#### PROBLEM TO SOLVE
Below are the entries to work from; restate word for word the portion that opens with the line containing "From Stdlib Require Import Floats.SpecFloat." and closes with the line containing "CheckTypeGrpc | CheckTypeBrowser.", keeping both.

---- SUPPLIED INFORMATION

(* ===== verification/Checks.v ===== *)
(** * Checks, probes and labels: the data and the enumerations

    [pkg/pb/synthetic_monitoring/checks.pb.go] (the message structs, with the
    fields the modelled code reads; a pointer is an [option]), [string.go] and
    the name tables of the enumerations.  An enumeration that arrives on the
    wire is an [int32] and can hold any number; [CheckType] is only ever made by
    [Type] and [CheckTypeString], so it is an inductive type. *)
From S2P Require Import Prelude Strs Net.
From Stdlib Require Import Floats.SpecFloat.

Open Scope Z_scope.

(** ** Enumerations *)

Inductive CheckType :=
  | CheckTypeDns | CheckTypeHttp | CheckTypePing | CheckTypeTcp | CheckTypeTraceroute
  | CheckTypeScripted | CheckTypeMultiHttp | CheckTypeGrpc | CheckTypeBrowser.

#[export] Instance CheckType_eq_dec : EqDecision CheckType.
Proof. solve_decision. Defined.

Definition CheckType_value (c : CheckType) : nat :=
  match c with
  | CheckTypeDns => 0 | CheckTypeHttp => 1 | CheckTypePing => 2 | CheckTypeTcp => 3
  | CheckTypeTraceroute => 4 | CheckTypeScripted => 5 | CheckTypeMultiHttp => 6
  | CheckTypeGrpc => 7 | CheckTypeBrowser => 8
  end.

Definition CheckTypeValues : list CheckType :=
  [CheckTypeDns; CheckTypeHttp; CheckTypePing; CheckTypeTcp; CheckTypeTraceroute;
   CheckTypeScripted; CheckTypeMultiHttp; CheckTypeGrpc; CheckTypeBrowser].

#[export] Instance CheckType_countable : Countable CheckType.
Proof.
  refine (inj_countable' CheckType_value
    (λ n, nth n CheckTypeValues CheckTypeDns) _). by intros [].
Defined.

Definition _CheckTypeName : string := "dnshttppingtcptraceroutescriptedmultihttpgrpcbrowser".
Definition _CheckTypeIndex : list nat := [0; 3; 7; 11; 14; 24; 32; 41; 45; 52]%nat.

(** [s[i:j]]. *)
Definition slice (i j : nat) (s : string) : string := String.substring i (j - i) s.

(** [CheckType.String]: the out-of-range branch cannot be taken. *)
Definition CheckType_String (c : CheckType) : string :=
  let i := CheckType_value c in
  slice (nth i _CheckTypeIndex 0%nat) (nth (S i) _CheckTypeIndex 0%nat) _CheckTypeName.

Definition _CheckTypeNameToValueMap : gmap string CheckType :=
  list_to_map (map (λ c, (CheckType_String c, c)) CheckTypeValues).

Definition CheckTypeString (s : string) : option CheckType :=
  match _CheckTypeNameToValueMap !! s with
  | Some c => Some c
  | None => _CheckTypeNameToValueMap !! ToLower s
  end.

Definition CheckTypeFromString (s : string) : CheckType * bool :=
  match CheckTypeString s with Some c => (c, true) | None => (CheckTypeDns, false) end.

Inductive CheckClass := CheckClass_PROTOCOL | CheckClass_SCRIPTED | CheckClass_BROWSER.

(** The [_name] tables. *)
Definition HttpMethod_name : list (Z * string) :=
  [(0, "GET"); (1, "CONNECT"); (2, "DELETE"); (3, "HEAD"); (4, "OPTIONS"); (5, "POST");
   (6, "PUT"); (7, "TRACE"); (8, "PATCH")]%string.
Definition DnsRecordType_name : list (Z * string) :=
  [(0, "ANY"); (1, "A"); (2, "AAAA"); (3, "CNAME"); (4, "MX"); (5, "NS"); (6, "PTR");
   (7, "SOA"); (8, "SRV"); (9, "TXT")]%string.
Definition DnsProtocol_name : list (Z * string) := [(0, "TCP"); (1, "UDP")]%string.
Definition IpVersion_name : list (Z * string) := [(0, "Any"); (1, "V4"); (2, "V6")]%string.
Definition CompressionAlgorithm_name : list (Z * string) :=
  [(0, "none"); (1, "identity"); (2, "gzip"); (3, "br"); (4, "deflate")]%string.
Definition MultiHttpEntryAssertionType_name : list (Z * string) :=
  [(0, "TEXT"); (1, "JSON_PATH_VALUE"); (2, "JSON_PATH_ASSERTION"); (3, "REGEX_ASSERTION")]%string.
Definition MultiHttpEntryAssertionSubjectVariant_name : list (Z * string) :=
  [(0, "DEFAULT_SUBJECT"); (1, "RESPONSE_HEADERS"); (2, "HTTP_STATUS_CODE");
   (3, "RESPONSE_BODY")]%string.
Definition MultiHttpEntryAssertionConditionVariant_name : list (Z * string) :=
  [(0, "DEFAULT_CONDITION"); (1, "NOT_CONTAINS"); (2, "EQUALS"); (3, "STARTS_WITH");
   (4, "ENDS_WITH"); (5, "TYPE_OF"); (6, "CONTAINS")]%string.
Definition MultiHttpEntryVariableType_name : list (Z * string) :=
  [(0, "JSON_PATH"); (1, "REGEX"); (2, "CSS_SELECTOR")]%string.

(** ** Messages *)

Record Label := { l_Name : string; l_Value : string }.

Record PingSettings := {
  ping_IpVersion : Z; ping_SourceIpAddress : string; ping_PayloadSize : Z;
  ping_DontFragment : bool; ping_PacketCount : Z }.

Record HeaderMatch := { hm_Header : string; hm_Regexp : string; hm_AllowMissing : bool }.

(** The TLS, basic-auth and OAuth2 sub-messages are not read by validation. *)
Record HttpSettings := {
  http_IpVersion : Z; http_Method : Z; http_Headers : list string; http_Body : string;
  http_NoFollowRedirects : bool; http_BearerToken : string; http_ProxyURL : string;
  http_ProxyConnectHeaders : list string; http_FailIfSSL : bool; http_FailIfNotSSL : bool;
  http_ValidStatusCodes : list Z; http_ValidHTTPVersions : list string;
  http_FailIfBodyMatchesRegexp : list string; http_FailIfBodyNotMatchesRegexp : list string;
  http_FailIfHeaderMatchesRegexp : list HeaderMatch;
  http_FailIfHeaderNotMatchesRegexp : list HeaderMatch;
  http_Compression : Z; http_CacheBustingQueryParamName : string;
  http_SecretManagerEnabled : bool }.

Record DnsSettings := {
  dns_IpVersion : Z; dns_SourceIpAddress : string; dns_Server : string; dns_Port : Z;
  dns_RecordType : Z; dns_Protocol : Z; dns_ValidRCodes : list string }.

Record TcpSettings := { tcp_IpVersion : Z; tcp_SourceIpAddress : string; tcp_Tls : bool }.
Record TracerouteSettings := {
  tr_MaxHops : Z; tr_MaxUnknownHops : Z; tr_PtrLookup : bool; tr_HopTimeout : Z }.
Record GrpcSettings := { grpc_IpVersion : Z; grpc_Service : string; grpc_Tls : bool }.
Record ScriptedSettings := { sc_Script : list ascii }.
Record BrowserSettings := { br_Script : list ascii }.

Record HttpHeader := { h_Name : string; h_Value : string }.
Record QueryField := { q_Name : string; q_Value : string }.
Record HttpRequestBody := {
  b_ContentType : string; b_ContentEncoding : string; b_Payload : list ascii }.
Record MultiHttpEntryRequest := {
  r_Method : Z; r_Url : string; r_Headers : list (option HttpHeader);
  r_QueryFields : list (option QueryField); r_Body : option HttpRequestBody }.
Record MultiHttpEntryAssertion := {
  as_Type : Z; as_Subject : Z; as_Condition : Z; as_Expression : string; as_Value : string }.
Record MultiHttpEntryVariable := {
  v_Type : Z; v_Name : string; v_Expression : string; v_Attribute : string }.
Record MultiHttpEntry := {
  e_Request : option MultiHttpEntryRequest;
  e_Assertions : list (option MultiHttpEntryAssertion);
  e_Variables : list (option MultiHttpEntryVariable) }.
Record MultiHttpSettings := {
  mh_Entries : list (option MultiHttpEntry); mh_LogResponses : bool }.

Record CheckSettings := {
  Ping : option PingSettings;
  Http : option HttpSettings;
  Dns : option DnsSettings;
  Tcp : option TcpSettings;
  Traceroute : option TracerouteSettings;
  Scripted : option ScriptedSettings;
  Multihttp : option MultiHttpSettings;
  Grpc : option GrpcSettings;
  Browser : option BrowserSettings }.

Definition noSettings : CheckSettings :=
  {| Ping := None; Http := None; Dns := None; Tcp := None; Traceroute := None;
     Scripted := None; Multihttp := None; Grpc := None; Browser := None |}.

(** [Created] and [Modified] are [float64]. *)
Record Check := {
  Id : Z; TenantId : Z; Frequency : Z; Offset : Z; Timeout : Z; Enabled : bool;
  Labels : list Label; Settings : CheckSettings; Probes : list Z; Target : string;
  Job : string; BasicMetricsOnly : bool; AlertSensitivity : string;
  Created : spec_float; Modified : spec_float }.

Record AdHocCheck := {
  a_Id : string; a_TenantId : Z; a_Timeout : Z; a_Settings : CheckSettings;
  a_Probes : list Z; a_Target : string }.

Record Probe_Capabilities := { DisableScriptedChecks : bool; DisableBrowserChecks : bool }.

(** [Latitude] and [Longitude] are [float32]. *)
Record Probe := {
  p_Id : Z; p_TenantId : Z; p_Name : string; p_Latitude : spec_float; p_Longitude : spec_float;
  p_Labels : list Label; p_Region : string; p_Public : bool;
  p_Version : string; p_Created : spec_float; p_Modified : spec_float;
  p_Capabilities : option Probe_Capabilities }.

(** ** The type and the class of a check *)

(** [Check.Type] and [AdHocCheck.Type] have the same body. *)
Definition Settings_Type (s : CheckSettings) : go CheckType :=
  match s with
  | {| Dns := Some _ |} => Ret CheckTypeDns
  | {| Http := Some _ |} => Ret CheckTypeHttp
  | {| Ping := Some _ |} => Ret CheckTypePing
  | {| Tcp := Some _ |} => Ret CheckTypeTcp
  | {| Traceroute := Some _ |} => Ret CheckTypeTraceroute
  | {| Scripted := Some _ |} => Ret CheckTypeScripted
  | {| Multihttp := Some _ |} => Ret CheckTypeMultiHttp
  | {| Grpc := Some _ |} => Ret CheckTypeGrpc
  | {| Browser := Some _ |} => Ret CheckTypeBrowser
  | _ => Panic "unhandled check type"
  end.

Definition Type_ (c : Check) : go CheckType := Settings_Type (Settings c).
Definition AdHoc_Type (c : AdHocCheck) : go CheckType := Settings_Type (a_Settings c).

Definition Class_ (c : CheckType) : CheckClass :=
  match c with
  | CheckTypeDns | CheckTypeHttp | CheckTypePing | CheckTypeTcp | CheckTypeTraceroute
  | CheckTypeGrpc => CheckClass_PROTOCOL
  | CheckTypeScripted | CheckTypeMultiHttp => CheckClass_SCRIPTED
  | CheckTypeBrowser => CheckClass_BROWSER
  end.

(** ** [ConfigVersion]: [int64(c.Modified * 1000000000)] in decimal *)

(** [float64] is binary64; 10^9 as a float. *)
Definition f64_1e9 : spec_float :=
  binary_normalize 53 1024 1000000000 0 false.
(** The [int64] conversion of a float truncates towards zero; out of range the
    result is implementation-defined ([minInt64] on amd64). *)
Definition float_to_int64 (f : spec_float) : Z :=
  match f with
  | S754_finite s m e =>
      let z := Z.shiftl (Zpos m) e in
      let z := if s then - z else z in
      if (minInt64 <=? z) && (z <=? maxInt64) then z else minInt64
  | S754_zero _ => 0
  | _ => minInt64
  end.
(** [float64(z)], and [time.Duration.Seconds]. *)
Definition f64_of (z : Z) : spec_float := binary_normalize 53 1024 z 0 false.
Definition seconds (d : Z) : spec_float :=
  SFadd 53 1024 (f64_of (Z.quot d 1000000000)) (SFdiv 53 1024 (f64_of (Z.rem d 1000000000)) f64_1e9).

Definition ConfigVersion (c : Check) : string :=
  itoa (float_to_int64 (SFmul 53 1024 (Modified c) f64_1e9)).

(** ** The names of check types *)

Lemma CheckTypeString_String c : CheckTypeString (CheckType_String c) = Some c.
Proof. by destruct c. Qed.

(** The names of the check types are pairwise different and parse back, in
    any letter case; nothing else parses. *)
Theorem check_type_names s c :
  CheckTypeString s = Some c ↔ ToLower s = CheckType_String c.
Proof.
  assert (Hkeys : ∀ k c', _CheckTypeNameToValueMap !! k = Some c' ↔ k = CheckType_String c').
  { intros k c'. split.
    - intros Hk. apply elem_of_list_to_map_2 in Hk.
      apply list_elem_of_fmap in Hk as (c0 & [= -> ->] & _). done.
    - intros ->. by destruct c'. }
  unfold CheckTypeString. split.
  - destruct (_CheckTypeNameToValueMap !! s) as [c0|] eqn:E.
    + intros [= ->]. apply Hkeys in E as ->. by destruct c.
    + by rewrite Hkeys.
  - intros Hl. destruct (_CheckTypeNameToValueMap !! s) as [c0|] eqn:E.
    + apply Hkeys in E as ->.
      destruct c0, c; try done; vm_compute in Hl; discriminate.
    + by rewrite Hkeys.
Qed.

--------

#### SOLUTION
From Stdlib Require Import Floats.SpecFloat.

Open Scope Z_scope.

(** ** Enumerations *)

Inductive CheckType :=
  | CheckTypeDns | CheckTypeHttp | CheckTypePing | CheckTypeTcp | CheckTypeTraceroute
  | CheckTypeScripted | CheckTypeMultiHttp | CheckTypeGrpc | CheckTypeBrowser.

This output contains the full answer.